-- Problem to solve --
Write out an exact copy of the line with "(** The pieces" and of each line after it, through the end of the records below.

-- Records provided --
(** * NetCDF TimeRemapper: a shallow embedding of the three filter scripts

    The ParaView programmable filter [NetCDF_TimeRemapper.py] consists of
    three scripts that share the long-lived Python object [self]:

    - the RequestInformation script reads a text file of time stamps,
      computes the custom time axis and publishes it downstream;
    - the RequestUpdateExtent script maps the requested custom time back
      to a native time step of the upstream reader;
    - the RequestData script copies the input and attaches the
      [time_units] and [current_date] string arrays.

    The embedding keeps that shape: a record for the attributes of [self],
    records for the two [vtkInformation] objects and the field data, and a
    state monad in which an exception leaves every assignment made before
    it in place, as in Python. *)

From Stdlib Require Import ZArith QArith Qround List String Ascii Bool Arith Lia.
Import ListNotations.

Local Close Scope Q_scope.
Local Open Scope list_scope.

(** ** Python values and exceptions *)

Module Py.

(** The pieces of an f-string: literal text, [{x!r}] and [{n}] for an
    integer [n]. *)
Inductive piece : Type :=
  | Lit (s : string)
  | Repr (s : string)
  | Dec (n : Z).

-- Exercise answer --
(** The pieces of an f-string: literal text, [{x!r}] and [{n}] for an
    integer [n]. *)
Inductive piece : Type :=
  | Lit (s : string)
  | Repr (s : string)
  | Dec (n : Z).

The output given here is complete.